Alan Aisenberg (born March 18, 1993) is an American actor and television producer. He is best known for his role as Baxter Bayley on the Netflix original series Orange Is the New Black.

Life and career
Aisenberg was raised in Englewood Cliffs, New Jersey and picked up acting at a Jewish Community Center in Tenafly, New Jersey at a very young age. While attending college at the New York University's Tisch School of the Arts, he co-founded a production company known as Deverge.
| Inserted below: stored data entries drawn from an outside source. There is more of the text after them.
(* ===== verification/Fpspy.v ===== *)
(** * The configuration of this repository

    The symbols, choice and menu nodes of the file [Kconfig] at the top of the
    repository as parsing leaves them ([parsed]); the finished configuration
    [fpspy] is what the modelled post-processing makes of them.  The theorems
    about all configurations are applied to it. *)
From S2P Require Import Prelude PyStr Model Eval EvalSpec EvalRefine EvalDet Values SetValue Validity Session Checks Finalize.

Definition raw_sym (name : string) (const : bool) (t : stype) (nodes : list nodeid) : Symbol :=
  mkSymbol name const t nodes [] [] [] [] (ESym 0%nat) (ESym 0%nat) (ESym 0%nat) None None false [].

Definition raw_node (it : node_item) (next children parent : option nodeid) (prompt : option string)
    (dep : expr) (line : Z) (defaults : list (expr * expr)) : MenuNode :=
  mkMenuNode it next children parent (match prompt with Some p => Some (p, ESym 2%nat) | None => None end)
    dep (ESym 2%nat) (match it with NMenu | NChoice _ => true | _ => false end)
    None "Kconfig" line [] defaults [] [] [].

Definition n_ : expr := ESym 0%nat.
Definition y_ : expr := ESym 2%nat.

Definition parsed : Config := mkConfig
  [ raw_sym "n" true TRISTATE []; raw_sym "m" true TRISTATE []; raw_sym "y" true TRISTATE [];
    raw_sym "MODULES" false UNKNOWN [];
    raw_sym "ARCH_X64" false BOOL [2%nat]; raw_sym "ARCH_ARM64" false BOOL [3%nat];
    raw_sym "ARCH_RISCV64" false BOOL [4%nat];
    raw_sym "TOOLCHAIN_PREFIX" false STRING [5%nat]; raw_sym "" true UNKNOWN [];
    raw_sym "RISCV_HAVE_FP_TRAPS" false BOOL [6%nat];
    raw_sym "RISCV_TRAP_BYPASSED_EXCEPTIONS" false BOOL [7%nat];
    raw_sym "RISCV_USE_ESTEP" false BOOL [8%nat];
    raw_sym "TRAP_SHORT_CIRCUITING" false BOOL [9%nat];
    raw_sym "INTERCEPT_MEMORY_FAULTS" false BOOL [10%nat];
    raw_sym "NO_OUTPUT" false BOOL [11%nat]; raw_sym "NO_DEBUG_OUTPUT" false BOOL [12%nat];
    raw_sym "FORCE_DEBUG_OUTPUT" false BOOL [13%nat];
    raw_sym "MAX_CONTEXTS" false INT [15%nat]; raw_sym "1024" false UNKNOWN [];
    raw_sym "TRACE_BUFLEN" false INT [16%nat];
    raw_sym "MAX_US_ON" false INT [17%nat]; raw_sym "10000" false UNKNOWN [];
    raw_sym "MAX_US_OFF" false INT [18%nat]; raw_sym "1000000" false UNKNOWN [] ]
  [ mkChoice None UNKNOWN [1%nat] [] [] n_ false [] ]
  [ raw_node NMenu None (Some 1%nat) None (Some "FPSpy Configuration") y_ 1 [];
    raw_node (NChoice 0%nat) (Some 5%nat) (Some 2%nat) (Some 0%nat) (Some "Target Architecture") y_ 3 [(ESym 4%nat, y_)];
    raw_node (NSym 4%nat) (Some 3%nat) None (Some 1%nat) (Some "x86 (64 bit)") y_ 7 [];
    raw_node (NSym 5%nat) (Some 4%nat) None (Some 1%nat) (Some "ARM (64 bit)") y_ 12 [];
    raw_node (NSym 6%nat) None None (Some 1%nat) (Some "RISC-V (64 bit)") y_ 19 [];
    raw_node (NSym 7%nat) (Some 6%nat) None (Some 0%nat) (Some "Toolchain Prefix") y_ 27 [(ESym 8%nat, y_)];
    raw_node (NSym 9%nat) (Some 7%nat) None (Some 0%nat) (Some "RISC-V Supports Floating Point Traps (RAFT-V)")
      (ESym 6%nat) 36 [(n_, y_)];
    raw_node (NSym 10%nat) (Some 8%nat) None (Some 0%nat) (Some "Do Trap Delivery Via KBEs (RAFT-V)")
      (ESym 9%nat) 44 [(n_, y_)];
    raw_node (NSym 11%nat) (Some 9%nat) None (Some 0%nat) (Some "Do Breakpoint Delivery vie KBEs (RAFT-V)")
      (ESym 9%nat) 54 [(n_, y_)];
    raw_node (NSym 12%nat) (Some 10%nat) None (Some 0%nat) (Some "Trap Short Circuiting") (ESym 4%nat) 64 [(n_, y_)];
    raw_node (NSym 13%nat) (Some 11%nat) None (Some 0%nat) (Some "Intercept Memory Faults") y_ 74 [(y_, y_)];
    raw_node (NSym 14%nat) (Some 12%nat) None (Some 0%nat) (Some "Disable Output") y_ 80 [(n_, y_)];
    raw_node (NSym 15%nat) (Some 13%nat) None (Some 0%nat) (Some "Disable Debug Output") (ENot (ESym 14%nat)) 86 [(n_, y_)];
    raw_node (NSym 16%nat) (Some 14%nat) None (Some 0%nat) (Some "Force Debug Output")
      (EAnd (ENot (ESym 15%nat)) (ENot (ESym 14%nat))) 93 [(n_, y_)];
    raw_node NMenu None (Some 15%nat) (Some 0%nat) (Some "Parameters") y_ 101 [];
    raw_node (NSym 17%nat) (Some 16%nat) None (Some 14%nat) (Some "Maximum Simultaneous Contexts") y_ 102 [(ESym 18%nat, y_)];
    raw_node (NSym 19%nat) (Some 17%nat) None (Some 14%nat) (Some "Trace Buffer Length") y_ 108 [(ESym 18%nat, y_)];
    raw_node (NSym 20%nat) (Some 18%nat) None (Some 14%nat) (Some "Sampler Maximum Time On (us)") y_ 114 [(ESym 21%nat, y_)];
    raw_node (NSym 22%nat) None None (Some 14%nat) (Some "Sampler Maximum Time Off (us)") y_ 119 [(ESym 23%nat, y_)] ]
  0%nat 1%nat 2%nat 3%nat None 0%nat
  [4; 5; 6; 7; 9; 10; 11; 12; 13; 14; 15; 16; 17; 19; 20; 22]%nat [0%nat] [14%nat] []
  (list_to_map [("MODULES", 3%nat); ("ARCH_X64", 4%nat); ("ARCH_ARM64", 5%nat); ("ARCH_RISCV64", 6%nat);
    ("TOOLCHAIN_PREFIX", 7%nat); ("RISCV_HAVE_FP_TRAPS", 9%nat); ("RISCV_TRAP_BYPASSED_EXCEPTIONS", 10%nat);
    ("RISCV_USE_ESTEP", 11%nat); ("TRAP_SHORT_CIRCUITING", 12%nat); ("INTERCEPT_MEMORY_FAULTS", 13%nat);
    ("NO_OUTPUT", 14%nat); ("NO_DEBUG_OUTPUT", 15%nat); ("FORCE_DEBUG_OUTPUT", 16%nat); ("MAX_CONTEXTS", 17%nat);
    ("1024", 18%nat); ("TRACE_BUFLEN", 19%nat); ("MAX_US_ON", 20%nat); ("10000", 21%nat); ("MAX_US_OFF", 22%nat);
    ("1000000", 23%nat)])
  "CONFIG_" "" "".

(** The finished configuration: loops and recursion stay far below 40 steps *)
Definition fpspy : Config := (finish 40 parsed).2.

(** A ranking of its values: there is no dependency loop *)
Definition fpspy_rank : query -> nat :=
  rank_for fpspy [1; 1; 1; 0; 3; 3; 3; 2; 0; 4; 5; 5; 4; 2; 2; 3; 4; 2; 0; 2; 2; 0; 2; 0]%nat [2]%nat [3]%nat.

(** Enough recursion depth for it *)
Definition fpspy_depth : nat := 60%nat.

Lemma fpspy_finishes : (finish 40 parsed).1 = Ok tt.
Proof. vm_compute. reflexivity. Qed.

Lemma fpspy_ranked : ranked fpspy fpspy_rank.
Proof. apply ranked_check_sound. vm_compute. reflexivity. Qed.

Lemma fpspy_wf : well_formed fpspy.
Proof. apply wf_check_sound. vm_compute. reflexivity. Qed.

Lemma fpspy_deps : deps_ok fpspy.
Proof. apply deps_check_sound. vm_compute. reflexivity. Qed.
Aisenberg made his screen debut in the 2007 horror film Unholy. He later made his television debut in 2008 with a minor role in the Nickelodeon series The Naked Brothers Band before landing roles in a number of films, as well as television series such as Mozart in the Jungle and Inside Amy Schumer. In June 2015, Aisenberg began his recurring role as correctional officer Baxter "Gerber" Bayley on the Netflix comedy-drama series Orange Is the New Black.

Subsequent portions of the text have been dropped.